■ EXERCISE REQUIREMENTS ■
In the entries that follow, the line with "in Hy'. lia." opens the range and the line with "apply Hcells; lia." closes it; repeat that range exactly, both lines included.

[Collected data]
Section Screen.
Context (behind : Z → Z).
Definition cell_px (v : cell) (i j : Z) : Z :=
  let '(c, fg, bg) := v in if negb (Z.land (glyph_row behind c i) (Z.shiftl 1 (7 - j)) =? 0) then fg else bg.
Record shows (s : ramfb) (sc : screen) : Prop := {
  sh_cursor : cursor_x s = sc_col sc ∧ cursor_y s = sc_row sc;
  sh_range : 0 <= sc_col sc < MAX_COLS ∧ 0 <= sc_row sc < MAX_ROWS;
  sh_cells r c i j : 0 <= r < MAX_ROWS → 0 <= c < MAX_COLS → 0 <= i < 8 → 0 <= j < 8 → px s (8 * c + j) (10 * r + i) = cell_px (sc_cell sc r c) i j;
  sh_margin x y : 0 <= x < 8 * MAX_COLS → 10 * MAX_ROWS <= y < HEIGHT → px s x y = sc_margin sc
}.
(** The cells and the margin are drawn, wherever the cursor is. *)
Definition drawn (s : ramfb) (sc : screen) : Prop :=
  (∀ r c i j, 0 <= r < MAX_ROWS → 0 <= c < MAX_COLS → 0 <= i < 8 → 0 <= j < 8 → px s (8 * c + j) (10 * r + i) = cell_px (sc_cell sc r c) i j) ∧
  (∀ x y, 0 <= x < 8 * MAX_COLS → 10 * MAX_ROWS <= y < HEIGHT → px s x y = sc_margin sc).
Lemma blank_px fg bg i j : 0 <= i < 8 → cell_px (32, fg, bg) i j = bg.
Proof.
  intros Hi. unfold cell_px. assert (glyph_row behind 32 i = 0) as ->; [|done].
  assert (i ∈ seqZ 0 8) as Hin by (apply elem_of_seqZ; lia). revert i Hi Hin. cbn. intros i _.
  repeat (intros [->|Hin]%elem_of_cons; [reflexivity|]; revert Hin). intros Hin. by apply elem_of_nil in Hin.
Qed.
Lemma draw_char_drawn s sc c fg bg : drawn s sc → 0 <= sc_col sc < MAX_COLS → 0 <= sc_row sc < MAX_ROWS →
  let s' := draw_char_bitmap behind (i32 (sc_col sc * CHAR_WIDTH)) (i32 (sc_row sc * CHAR_HEIGHT)) c fg bg s in
  same_rest s s' ∧ drawn s' (sc_set (c, fg, bg) sc).
Proof.
  rewrite max_cols, max_rows. intros [Hcells Hmargin] Hc Hr s'. unfold CHAR_WIDTH, CHAR_HEIGHT in *.
  set (x := sc_col sc) in *. set (y := sc_row sc) in *.
  set (color := λ row col, if negb (Z.land (glyph_row behind c row) (Z.shiftl 1 (7 - col)) =? 0) then fg else bg).
  destruct (draw_rect_px (λ col, i32 (i32 (x * 8) + col)) (λ row, i32 (i32 (y * 10) + row)) color (seqZ 0 8) (seqZ 0 8) s) as [Hrest Hpx].
  { intros col row Hcol%elem_of_seqZ Hrow%elem_of_seqZ. unfold on_screen, WIDTH, HEIGHT. rewrite !i32_id by (rewrite ?i32_id by lia; lia). lia. }
  change (draw_rect _ _ _ _ _ s) with s' in Hrest, Hpx. split; [exact Hrest|].
  assert (∀ x' y', on_screen x' y' → (8 * x <= x' < 8 * x + 8 ∧ 10 * y <= y' < 10 * y + 8 ∧ px s' x' y' = color (y' - 10 * y) (x' - 8 * x)) ∨
    (¬ (8 * x <= x' < 8 * x + 8 ∧ 10 * y <= y' < 10 * y + 8) ∧ px s' x' y' = px s x' y')) as Hcase.
  { intros x' y' Hxy. destruct (Hpx x' y' Hxy) as [[-> Hno]|(row & col & Hrow%elem_of_seqZ & Hcol%elem_of_seqZ & Hf & Hg & ->)].
    - right. split; [|done]. intros Hin. apply (Hno (y' - 10 * y) (x' - 8 * x)); [apply elem_of_seqZ; lia|apply elem_of_seqZ; lia|].
      rewrite !i32_id by (rewrite ?i32_id by lia; lia). lia.
    - left. cbv beta in Hf, Hg. rewrite !i32_id in Hf, Hg by (rewrite ?i32_id by lia; lia). split; [lia|]. split; [lia|]. f_equal; lia. }
  split.
  - intros r c' i j Hr' Hc' Hi Hj. cbn [sc_cell sc_set]. destruct (Hcase (8 * c' + j) (10 * r + i)) as [(H1 & H2 & ->)|[Hno ->]].
    { unfold on_screen, WIDTH, HEIGHT. rewrite max_cols in *. rewrite max_rows in *. lia. }
    + rewrite decide_True by (unfold x, y in *; lia). replace (10 * r + i - 10 * y) with i by (unfold y in *; lia). replace (8 * c' + j - 8 * x) with j by (unfold x in *; lia). done.
    + rewrite decide_False by (unfold x, y in *; lia). by apply Hcells.
  - intros x' y' Hx' Hy'. cbn [sc_margin sc_set]. destruct (Hcase x' y') as [(H1 & H2 & _)|[_ ->]].
    { unfold on_screen, WIDTH, HEIGHT in *. rewrite max_cols in *. rewrite max_rows in *. lia. }
    + rewrite max_rows in Hy'. lia.
    + by apply Hmargin.
Qed.
Lemma scroll_drawn s sc : drawn s sc → drawn (ramfb_scroll s) (sc_scroll (rf_bg s) sc).
Proof.
  intros [Hcells Hmargin]. rewrite max_cols, max_rows in *. split.
  - intros r c i j Hr Hc Hi Hj. rewrite max_cols in *. rewrite max_rows in *. rewrite ramfb_scroll_px by (unfold on_screen, WIDTH, HEIGHT; lia). rewrite decide_True by lia.
    cbn [sc_cell sc_scroll]. rewrite max_rows. case_decide as Hd.
    + rewrite blank_px by done. apply Hmargin; unfold HEIGHT; lia.
    + replace (10 * r + i + 10) with (10 * (r + 1) + i) by lia. apply Hcells; lia.
  - intros x y Hx Hy. rewrite max_cols in *. rewrite max_rows in *. unfold HEIGHT in *. rewrite ramfb_scroll_px by (unfold on_screen, WIDTH, HEIGHT; lia). by rewrite decide_False by lia.
Qed.
Lemma drawn_move s sc (x y col row : Z) : drawn s sc → drawn (ramfb_set_cursor x y s) (sc_move col row sc).
Proof. done. Qed.
Lemma drawn_cursor s sc (x y : Z) : drawn s sc → drawn (ramfb_set_cursor x y s) sc.
Proof. done. Qed.
Lemma shows_drawn s sc : shows s sc ↔ (cursor_x s = sc_col sc ∧ cursor_y s = sc_row sc) ∧ (0 <= sc_col sc < MAX_COLS ∧ 0 <= sc_row sc < MAX_ROWS) ∧ drawn s sc.
Proof. split; [intros [H1 H2 H3 H4]; exact (conj H1 (conj H2 (conj H3 H4)))|]. intros (H1 & H2 & H3 & H4). by constructor. Qed.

■ TASK RESPONSE ■
    + rewrite max_rows in Hy'. lia.
    + by apply Hmargin.
Qed.
Lemma scroll_drawn s sc : drawn s sc → drawn (ramfb_scroll s) (sc_scroll (rf_bg s) sc).
Proof.
  intros [Hcells Hmargin]. rewrite max_cols, max_rows in *. split.
  - intros r c i j Hr Hc Hi Hj. rewrite max_cols in *. rewrite max_rows in *. rewrite ramfb_scroll_px by (unfold on_screen, WIDTH, HEIGHT; lia). rewrite decide_True by lia.
    cbn [sc_cell sc_scroll]. rewrite max_rows. case_decide as Hd.
    + rewrite blank_px by done. apply Hmargin; unfold HEIGHT; lia.
    + replace (10 * r + i + 10) with (10 * (r + 1) + i) by lia. apply Hcells; lia.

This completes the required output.